The decision to dispense contact lenses to any patient is, of course, a professional judgment and should be made by a professional contact lens fitter.


Manufacture


There are various methods of manufacturing soft lenses:



  • 1.

    Spin casting


  • 2.

    Lathe cutting with manual or automated lathes


  • 3.

    Molding methods



Today, the most common method of manufacturing soft lenses is a combination of lathe cut and molding. Most steps today are relatively automated, quality control being performed by random sampling.


Spin-cast lenses


The spin-cast process, devised by Bausch & Lomb, produces a highly reproducible lens with a very smooth surface. This means that the lens is so standardized that all replacement lenses are duplicates of the original regardless of where in the world they are purchased. Although this is not difficult for a Coca-Cola bottle, it is a triumph for contact lens assembly.

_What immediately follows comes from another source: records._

(** Stacking arrays of one shape: one more axis, the buffers joined. *)
Lemma numpy_array_stack (arrays : list ndarray) (out : list Z) :
  out <> [] ->
  Forall (fun a => shape a = out
                   /\ Z.of_nat (length (data a)) = fold_right Z.mul 1%Z out)
         arrays ->
  exists stacked,
    numpy_array arrays = Ok stacked
    /\ block_of out stacked
    /\ lead stacked = Z.of_nat (length arrays)
    /\ data stacked = concat (map data arrays)
    /\ (arrays <> [] -> tl (shape stacked) = out).
Proof.
  intros Hout Hall. unfold numpy_array.
  destruct arrays as [| first rest].
  - eexists. split; [reflexivity |]. unfold block_of, lead. cbn.
    repeat split; try discriminate; try lia. congruence.
  - assert (Hsame : forallb (fun a => shape_eqb (shape a) (shape first))
                      (first :: rest) = true).
    { destruct (Forall_inv Hall) as [Hfirst _].
      apply forallb_forall. intros a Ha.
      pose proof (proj1 (Forall_forall _ _) Hall a
                    (proj2 (list_elem_of_In _ _) Ha)) as [Ha_shape _].
      rewrite Ha_shape, Hfirst. apply shape_eqb_refl. }
    rewrite Hsame. eexists. split; [reflexivity |].
    destruct (Forall_inv Hall) as [Hfirst _].
    unfold block_of, lead. cbn [shape data hd tl].
    repeat split; try discriminate; try lia; try assumption.
    2: { intros _. exact Hfirst. }
    clear Hsame Hfirst.
    induction Hall as [| a arrays [_ Hsize] _ IH]; cbn [map concat length].
    + lia.
    + rewrite length_app, Nat2Z.inj_add, IH, Hsize. lia.
Qed.
(** ** Vocabulary of the statements *)

(** [id] passes the test of the accessors: in range and with a name. *)
Definition registered_int (w : world) (id : Z) : Prop :=
  valid_id int_name int_hole (lcfg_ints (globals w)) id = true.
Definition registered_dbl (w : world) (id : Z) : Prop :=
  valid_id dbl_name dbl_hole (lcfg_dbls (globals w)) id = true.
Definition registered_str (w : world) (id : Z) : Prop :=
  valid_id str_name str_hole (lcfg_strs (globals w)) id = true.

(** The array element [lcfg_ints[id]], and its siblings. *)
Definition int_field (w : world) (id : Z) : lcfg_int :=
  nth (Z.to_nat id) (lcfg_ints (globals w)) int_hole.
Definition dbl_field (w : world) (id : Z) : lcfg_dbl :=
  nth (Z.to_nat id) (lcfg_dbls (globals w)) dbl_hole.
Definition str_field (w : world) (id : Z) : lcfg_str :=
  nth (Z.to_nat id) (lcfg_strs (globals w)) str_hole.

(** Membership in the closed interval of a double field, with the
    comparison of IEEE 754 (false on NaN). *)
Definition dbl_between (lo x hi : spec_float) : Prop :=
  SFleb lo x = true /\ SFleb x hi = true.

(** The text of [s] in front of its first newline. *)
Fixpoint before_newline (s : cstr) : cstr :=
  match s with
  | [] => []
  | c :: r => if Ascii.eqb c NL then [] else c :: before_newline r
  end.

(** A string field holds one line that fits its buffer. *)
Definition str_ok (cfg : lcfg_str) : Prop :=
  ~ In NL (str_cur cfg) /\ (length (str_cur cfg) <= str_len cfg)%nat.

(** ... for every named element of [lcfg_strs]. *)
Definition str_invariant (st : store) : Prop :=
  forall cfg, In cfg (lcfg_strs st) -> str_name cfg <> None -> str_ok cfg.

(** A field is identified by its category and its id within the category. *)
Inductive key := KInt (id : nat) | KDbl (id : nat) | KStr (id : nat).

Definition key_eqb (k1 k2 : key) : bool :=
  match k1, k2 with
  | KInt i, KInt j | KDbl i, KDbl j | KStr i, KStr j => Nat.eqb i j
  | _, _ => false
  end.

(** What an accessor returns. *)
Inductive value :=
| VInt (z : Z)
| VDbl (d : spec_float)
| VStr (s : option cstr).

(** [Get] of the field's category. *)
Definition get (w : world) (k : key) : value :=
  match k with
  | KInt id => VInt (lconfigGetInt w (Z.of_nat id))
  | KDbl id => VDbl (lconfigGetDouble w (Z.of_nat id))
  | KStr id => VStr (lconfigGetString w (Z.of_nat id))
  end.

(** The stored name of a field ([NAME " "]); [None] when the id is not
    registered in its category. *)
Definition name_at (st : store) (k : key) : option cstr :=
  match k with
  | KInt id => int_name (nth id (lcfg_ints st) int_hole)
  | KDbl id => dbl_name (nth id (lcfg_dbls st) dbl_hole)
  | KStr id => str_name (nth id (lcfg_strs st) str_hole)
  end.

(** Stored names are C strings: no character of theirs is the terminator. *)
Definition names_are_strings (st : store) : Prop :=
  forall k n, name_at st k = Some n -> ~ In NUL n.

(** No stored name is an initial segment of the stored name of another
    field, of whichever category. *)
Definition prefix_free (st : store) : Prop :=
  forall k1 k2 n1 n2,
    name_at st k1 = Some n1 -> name_at st k2 = Some n2 ->
    prefixb n1 n2 = true -> k1 = k2.

(** [n] occurs somewhere in the text. *)
Definition occurs_in (n : cstr) (text : list ascii) : Prop :=
  exists pre post, text = pre ++ n ++ post.

(** The lines of a source, each with its newline (the last one may lack
    it). *)
Fixpoint lines_of (source : list ascii) : list (list ascii) :=
  match source with
  | [] => []
  | c :: r =>
      if Ascii.eqb c NL then [c] :: lines_of r
      else match lines_of r with
           | [] => [[c]]
           | l :: ls => (c :: l) :: ls
           end
  end.

(** What one call of [fgets] delivers: at least one character, and no
    newline in front of the last one. *)
Fixpoint chunkb (buf : list ascii) : bool :=
  match buf with
  | [] => false
  | c :: r =>
      match r with
      | [] => true
      | _ :: _ => negb (Ascii.eqb c NL) && chunkb r
      end
  end.

(** The text is made of complete lines: it is empty, or its last character
    is a newline. *)
Fixpoint complete_lines (s : list ascii) : bool :=
  match s with
  | [] => true
  | c :: r =>
      match r with
      | [] => Ascii.eqb c NL
      | _ :: _ => complete_lines r
      end
  end.

(** A line of a file, with its newline or (the last one) without, that
    [fgets] reads in one piece: it has at most [LCONFIG_LMAX - 1]
    characters, the newline counted. *)
Definition whole_line (l : list ascii) : Prop :=
  chunkb l = true /\ (length l <= LCONFIG_LMAX - 1)%nat.

(** The named elements of the three arrays with their keys. *)
Fixpoint names_from {A : Type} (mk : nat -> key) (name : A -> option cstr)
         (i : nat) (arr : list A) : list (key * cstr) :=
  match arr with
  | [] => []
  | c :: r =>
      match name c with
      | Some n => (mk i, n) :: names_from mk name (S i) r
      | None => names_from mk name (S i) r
      end
  end.

Definition all_names (st : store) : list (key * cstr) :=
  names_from KInt int_name 0 (lcfg_ints st)
  ++ names_from KDbl dbl_name 0 (lcfg_dbls st)
  ++ names_from KStr str_name 0 (lcfg_strs st).

Definition names_are_stringsb (st : store) : bool :=
  forallb (fun p => negb (existsb (Ascii.eqb NUL) (snd p))) (all_names st).

Definition prefix_freeb (st : store) : bool :=
  forallb (fun p =>
    forallb (fun q => implb (prefixb (snd p) (snd q)) (key_eqb (fst p) (fst q)))
            (all_names st))
    (all_names st).

Fixpoint occursb (n : cstr) (text : list ascii) : bool :=
  prefixb n text
  || match text with
     | [] => false
     | _ :: r => occursb n r
     end.

(** ** Conditions of the round trip *)

(** [l] is one line of text: its last character is its only newline, and it
    holds no 0 byte. *)
Fixpoint one_line (l : list ascii) : bool :=
  match l with
  | [] => false
  | c :: r =>
      match r with
      | [] => Ascii.eqb c NL
      | _ :: _ => negb (Ascii.eqb c NL) && negb (Ascii.eqb c NUL) && one_line r
      end
  end.

(** Every line [lconfigWrite] prints is one line of text that [fgets] reads
    in one piece. *)
Definition lines_fit `{DoubleText} (t : template) (st : store) : Prop :=
  Forall (fun e => one_line (print_entry st e) = true
                   /\ (length (print_entry st e) <= LCONFIG_LMAX - 1)%nat) t.

(** The template prints named elements only. *)
Definition template_registered (t : template) (st : store) : Prop :=
  Forall (fun e =>
    match e with
    | LCONFIG_LINE _ => True
    | LCONFIG_INT id _ _ _ _ => name_at st (KInt id) <> None
    | LCONFIG_DBL id _ _ _ _ => name_at st (KDbl id) <> None
    | LCONFIG_STR id _ _ _ => name_at st (KStr id) <> None
    end) t.

(** The field an entry of the template prints. *)
Definition entry_key (e : entry) : option key :=
  match e with
  | LCONFIG_LINE _ => None
  | LCONFIG_INT id _ _ _ _ => Some (KInt id)
  | LCONFIG_DBL id _ _ _ _ => Some (KDbl id)
  | LCONFIG_STR id _ _ _ => Some (KStr id)
  end.

(** Every named element is printed by an entry of the template. *)
Definition template_complete (t : template) (st : store) : Prop :=
  forall k, name_at st k <> None -> exists e, In e t /\ entry_key e = Some k.

Definition template_completeb (t : template) (st : store) : bool :=
  forallb (fun p =>
    existsb (fun e =>
      match entry_key e with
      | Some k => key_eqb k (fst p)
      | None => false
      end) t)
    (all_names st).

(** The labels of the template are formats [fprintf] is defined on without
    an argument: their only conversion specification is [%%]. *)
Definition labels_defined (t : template) : Prop :=
  forall text, In (LCONFIG_LINE text) t -> printf_noargs (text ++ [NL]) <> None.

Definition labels_definedb (t : template) : bool :=
  forallb (fun e =>
    match e with
    | LCONFIG_LINE text =>
        match printf_noargs (text ++ [NL]) with Some _ => true | None => false end
    | _ => true
    end) t.

(** No label line, as it is printed, starts with the stored name of a
    field. *)
Definition labels_inert (t : template) (st : store) : Prop :=
  forall text k n,
    In (LCONFIG_LINE text) t -> name_at st k = Some n ->
    prefixb n (label_text text) = false.

Definition labels_inertb (t : template) (st : store) : bool :=
  forallb (fun e =>
    match e with
    | LCONFIG_LINE text =>
        forallb (fun p => negb (prefixb (snd p) (label_text text))) (all_names st)
    | _ => true
    end) t.

(** The stored values are what [Set] stores: clamped already, an [int] in
    the range of its type, a [double] reproduced by [atof] from its
    [%.17g] text. *)
Definition values_clamped `{DoubleText} (st : store) : Prop :=
  (forall c, In c (lcfg_ints st) -> int_name c <> None ->
     lcfgIntSet c (int_cur c) = c /\ int_range (int_cur c))
  /\ (forall c, In c (lcfg_dbls st) -> dbl_name c <> None ->
     lcfgDblSet c (dbl_cur c) = c
     /\ atof (fmt_g17 (dbl_cur c) ++ [NL]) = dbl_cur c)
  /\ (forall c, In c (lcfg_strs st) -> str_name c <> None ->
     lcfgStrSet c (str_cur c) = c).
(** The entry that is claimed was in no table. *)
Lemma claimed_not_in_table (c' j : nat) : ¬ in_table st c' j (blob_entry b i).
Proof.
  intros Hin.
  destruct (wf_table _ Hwf _ _ _ Hin) as (b' & i' & e' & [= <- <-] & He' & Hs).
  assert (e' = e) as -> by (eapply entry_at_inj; [done | by exists bl]). lia.
Qed.

Lemma wf_claim :
  (∀ j b' i', in_table st c j (blob_entry b' i') → blob_mfa st b' ≠ blob_mfa st b) →
  wf st'.
Proof.
  intros Hnew.
  assert (Hc : (c < length (export_tables st))%nat) by by eapply lookup_lt_Some.
  assert (Hlt : (i < length (entryv bl))%nat) by by eapply lookup_lt_Some.
  destruct (wf_entry _ Hwf b i e) as [Hep _]; [by exists bl|].
  constructor.
  - unfold claim_state. simpl. rewrite length_insert. apply Hwf.
  - unfold claim_state. simpl. intros b' bl' [[<- <-]|[? ?]]%lookup_insert_Some.
    + simpl. rewrite length_insert. by eapply wf_blob.
    + by eapply wf_blob.
  - intros b' i' e' [(-> & -> & ->)|[_ He']]%entry_at_claim.
    + simpl. split; [done | lia].
    + by eapply wf_entry.
  - intros c' j p [Hin|(-> & -> & ->)]%in_table_claim.
    + destruct (wf_table _ Hwf c' j p) as (b' & i' & e' & -> & He' & Hs); [done|].
      exists b', i', e'. split; [done|]. split; [|done].
      apply entry_at_claim. right. split; [|done].
      destruct (decide (b' = b)) as [->|]; [|by left].
      destruct (decide (i' = i)) as [->|]; [|by right].
      by destruct (claimed_not_in_table c' j).
    + exists b, i, (MkEntry (Z.of_nat (length t)) (in_blob b)).
      split; [done|]. split; [|done]. apply entry_at_claim. by left.
  - intros b' i' e' [(-> & -> & ->)|[_ He']]%entry_at_claim Hs.
    + exists c. simpl. rewrite Nat2Z.id. apply in_table_claim. by right.
    + destruct (wf_owner _ Hwf b' i' e') as [c' Hc']; [done..|].
      exists c'. apply in_table_claim. by left.
  - intros c1 c2 j1 j2 p [H1|(-> & -> & Hp1)]%in_table_claim
      [H2|(-> & -> & Hp2)]%in_table_claim.
    + by eapply wf_one_table.
    + subst p. by destruct (claimed_not_in_table c1 j1).
    + subst p. by destruct (claimed_not_in_table c2 j2).
    + done.
  - intros c' j1 j2 b1 i1 b2 i2 [H1|(-> & -> & Hp1)]%in_table_claim
      [H2|(Hc2 & -> & Hp2)]%in_table_claim; rewrite !blob_mfa_claim; intros Hk.
    + by eapply wf_one_key.
    + subst c'. injection Hp2 as -> ->. by destruct (Hnew _ _ _ H1 Hk).
    + injection Hp1 as -> ->. by destruct (Hnew _ _ _ H2 (eq_sym Hk)).
    + done.
Qed.

End claim.

(** ** The upsert *)

Lemma index_put_entry_unfold (st : state) (c : nat) (t : list entry_ptr)
    (tmpl : entry_ptr) (found : option entry_ptr) :
  export_tables st !! c = Some t → hash_get st c tmpl = Ok found →
  index_put_entry st c tmpl =
    do (p, st) <- match found with
                  | Some p => Ok (p, st)
                  | None => export_alloc st tmpl
                  end;
    do e <- load_entry st p;
    if 0 <=? slot_index e then Ok (p, st)
    else if EXPORT_LIMIT <=? Z.of_nat (length t) then Fault Fatal
    else
      do st <- store_entry st p (MkEntry (Z.of_nat (length t)) (ep e));
      Ok (p, set_export_tables (<[c := t ++ [p]]> (export_tables st)) st).
Proof.
  intros Ht Hfound. unfold index_put_entry, index_table. rewrite Ht. simpl.
  by rewrite Hfound.
Qed.

Lemma index_put_entry_claim (st : state) (c : nat) (t : list entry_ptr) (b i : nat)
    (bl : export_blob) (e : export_entry) :
  heap st !! b = Some bl → entryv bl !! i = Some e → slot_index e < 0 →
  ep e = in_blob b →
  (do e <- load_entry st (blob_entry b i);
   if 0 <=? slot_index e then Ok (blob_entry b i, st)
   else if EXPORT_LIMIT <=? Z.of_nat (length t) then Fault Fatal
   else
     do st <- store_entry st (blob_entry b i) (MkEntry (Z.of_nat (length t)) (ep e));
     Ok (blob_entry b i,
         set_export_tables (<[c := t ++ [blob_entry b i]]> (export_tables st)) st))
  = if EXPORT_LIMIT <=? Z.of_nat (length t) then Fault Fatal
    else Ok (blob_entry b i, claim_state st c t b i bl).
Proof.
  intros Hb Hi Hfree Hep.
  assert (Hlt : (i < length (entryv bl))%nat) by by eapply lookup_lt_Some.
  unfold load_entry, store_entry, load_blob. rewrite Hb. simpl. rewrite Hi. simpl.
  destruct (Z.leb_spec 0 (slot_index e)); [lia|].
  destruct (EXPORT_LIMIT <=? Z.of_nat (length t)); [done|].
  rewrite decide_True by done. simpl. by rewrite Hep.
Qed.
(** * Course enrollment domain model (models.py, main.py)

    A shallow embedding of the enrollment model: weekly schedule slots,
    courses, enrollments and the student's eligibility rules, followed by
    the properties of the rule engine.

    Python objects are compared by identity here ([Course] defines no
    [__eq__]), so a course is handled through a reference into a store of
    course objects; the store is total because a Python reference never
    dangles.  Where it matters that two fields may hold the same list
    object, the lists are objects too (module [Shared]). *)

From Stdlib Require Import ZArith List String Ascii Bool Lia DecimalString.
Import ListNotations.

Local Open Scope string_scope.
Local Open Scope Z_scope.

(** ** datetime.time (naive values, as main.py builds them) *)

Module Time.

Record t : Type := time
  { hour : N; minute : N; second : N; microsecond : N }.

(** Three-way comparison of two naive times: the tuples
    (hour, minute, second, microsecond) compared lexicographically. *)
Definition cmp (a b : t) : comparison :=
  match N.compare (hour a) (hour b) with
  | Eq =>
      match N.compare (minute a) (minute b) with
      | Eq =>
          match N.compare (second a) (second b) with
          | Eq => N.compare (microsecond a) (microsecond b)
          | c => c
          end
      | c => c
      end
  | c => c
  end.

(** [a <= b] is [a._cmp(b) <= 0]. *)
Definition le (a b : t) : bool :=
  match cmp a b with Gt => false | _ => true end.

(** [a >= b] is [a._cmp(b) >= 0]. *)
Definition ge (a b : t) : bool :=
  match cmp a b with Lt => false | _ => true end.

(** One decimal digit, and a number below 100 as two digits with a leading
    zero: the rendering of the [%H] and [%M] fields of [strftime]. *)
Definition digit (n : N) : ascii := ascii_of_N (48 + n).

Definition two_digits (n : N) : string :=
  String (digit (n / 10)) (String (digit (n mod 10)) EmptyString).

(** [t.strftime('%H:%M')] *)
Definition strftime_HM (a : t) : string :=
  two_digits (hour a) ++ ":" ++ two_digits (minute a).

(** The ranges the [time] constructor enforces on the two fields printed. *)
Definition in_range (a : t) : Prop := (hour a < 24)%N /\ (minute a < 60)%N.

End Time.

(** ** class Schedule *)

Module Schedule.

Record t : Type := Schedule
  { day : string; start : Time.t; end_ : Time.t }.

Definition overlaps_with (self other : t) : bool :=
  if negb (String.eqb (day self) (day other)) then false
  else negb (Time.le (end_ self) (start other)
             || Time.ge (start self) (end_ other)).

(** [__str__] *)
Definition str (self : t) : string :=
  day self ++ " from " ++ Time.strftime_HM (start self)
           ++ " to " ++ Time.strftime_HM (end_ self).

End Schedule.

(** ** class Course *)

(** Object identity of a course. *)
Definition ref : Type := positive.

Module Course.

Record t : Type := Course
  { code : string;
    name : string;
    credits : Z;
    semester : Z;
    prerequisites : list ref;
    schedules : list Schedule.t }.

(** [str(n)] for a Python int. *)
Definition str_int (n : Z) : string := NilZero.string_of_int (Z.to_int n).

(** [__str__] *)
Definition str (self : t) : string :=
  code self ++ " - " ++ name self ++ " (" ++ str_int (credits self) ++ " credits)".

(** [xs or []] for an optional list argument: [None] and the empty list
    both give a new empty list. *)
Definition or_empty {A : Type} (xs : option (list A)) : list A :=
  match xs with
  | Some (x :: rest) => x :: rest
  | Some [] => []
  | None => []
  end.

(** [__init__] *)
Definition init (code name : string) (credits semester : Z)
           (prerequisites : option (list ref))
           (schedules : option (list Schedule.t)) : t :=
  {| code := code; name := name; credits := credits; semester := semester;
     prerequisites := or_empty prerequisites;
     schedules := or_empty schedules |}.

End Course.

(** The course objects alive in the program, by identity. *)
Definition store : Type := ref -> Course.t.

(** ** class Enrollment *)

Module Enrollment.

Record t : Type := Enrollment { course : ref }.

(** The inner loop of [overlaps_with]: [s1] against each slot of the
    other course, returning at the first overlap. *)
Fixpoint overlaps_slot (s1 : Schedule.t) (others : list Schedule.t) : bool :=
  match others with
  | [] => false
  | s2 :: rest =>
      if Schedule.overlaps_with s1 s2 then true else overlaps_slot s1 rest
  end.

(** The outer loop of [overlaps_with]. *)
Fixpoint overlaps_slots (mine others : list Schedule.t) : bool :=
  match mine with
  | [] => false
  | s1 :: rest =>
      if overlaps_slot s1 others then true else overlaps_slots rest others
  end.

Definition overlaps_with (h : store) (self other_enrollment : t) : bool :=
  overlaps_slots (Course.schedules (h (course self)))
                 (Course.schedules (h (course other_enrollment))).

End Enrollment.

(** ** class Student *)

Module Student.

Record t : Type := Student
  { name : string;
    approved_courses : list ref;
    enrollments : list Enrollment.t }.

(** [Student(name)] *)
Definition init (n : string) : t :=
  {| name := n; approved_courses := []; enrollments := [] |}.

(** [sum(enrollment.course.credits for enrollment in self.enrollments)] *)
Definition total_credits (h : store) (self : t) : Z :=
  fold_left (fun acc e => acc + Course.credits (h (Enrollment.course e)))
            (enrollments self) 0.

(** [any(enrollment.course == course for enrollment in self.enrollments)] *)
Definition already_enrolled (self : t) (course : ref) : bool :=
  existsb (fun e => Pos.eqb (Enrollment.course e) course) (enrollments self).

(** [x in xs] on a list of course references. *)
Definition contains (xs : list ref) (x : ref) : bool :=
  existsb (Pos.eqb x) xs.

(** The prerequisite loop: the first prerequisite, in listed order, that
    is not in [approved_courses]. *)
Fixpoint first_missing (approved prereqs : list ref) : option ref :=
  match prereqs with
  | [] => None
  | prereq :: rest =>
      if negb (contains approved prereq) then Some prereq
      else first_missing approved rest
  end.

(** The overlap loop: the hypothetical enrollment against each active
    one, in enrollment order. *)
Fixpoint conflicts (h : store) (new_enrollment : Enrollment.t)
         (active : list Enrollment.t) : bool :=
  match active with
  | [] => false
  | enrollment :: rest =>
      if Enrollment.overlaps_with h new_enrollment enrollment then true
      else conflicts h new_enrollment rest
  end.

Bausch & Lomb manufactures its soft lens by means of the spin-cast method. It is derived from a revolving mold that whirls the liquid plastic at high speed. The mold gives the lens its outside curvature. The inside curvature is formed as a result of the speed of rotation, the various surface tensions of the liquid, and the precalculated mathematic relationship between gravitation and rotation. The result is a parabola with an inside curvature that can shorten or lengthen, depending on the speed of rotation. The procedure is basically a kind of pressureless molding.


Because the posterior surface of a spin-cast lens is aspheric, the traditional K readings and the posterior surface’s relationship to the base curve do not apply with these lenses. The basic fitting system is based on measurement of the horizontal visible iris diameter and selection of a suitable diameter of lens with proper power. The numeric suffix on the label denotes the lens diameter. A label ending in 4 is a 14.5-mm diameter lens, a 3 is a 13.5-mm diameter lens, and the absence of a number is a 12.5-mm diameter lens.


A combination of the spin-cast and lathing processes has been developed by Bausch & Lomb. This design (e.g., Optima), permits more variables in fitting while combining the high quality of the front surface for crisp optics. Other major soft contact lens manufacturers, such as Alcon, CooperVision, and Vistakon have developed their own advanced proprietary manufacturing methods.


Lathe-cut lenses


In the lathe-cut manufacturing process, the lens, in the dehydrated state, behaves like a rigid lens. It is cut on a lathe to exact specifications similar to those of a rigid lens. Automated lathes are in fashion and reduce labor. Initially, the back surface is ground with a diamond tool and then the front surface is polished and edged. In this method, peripheral curves, blends, and even intermediate curves can be cut for better lens design. Lathed lenses are individually or custom made and a wide variety of parameters can be ground for a better fit. The most important factor in the grinding of the soft lens is that one cannot use the usual polishing compounds that contain water; thus the whole process of grinding and polishing must be performed without any contamination by water.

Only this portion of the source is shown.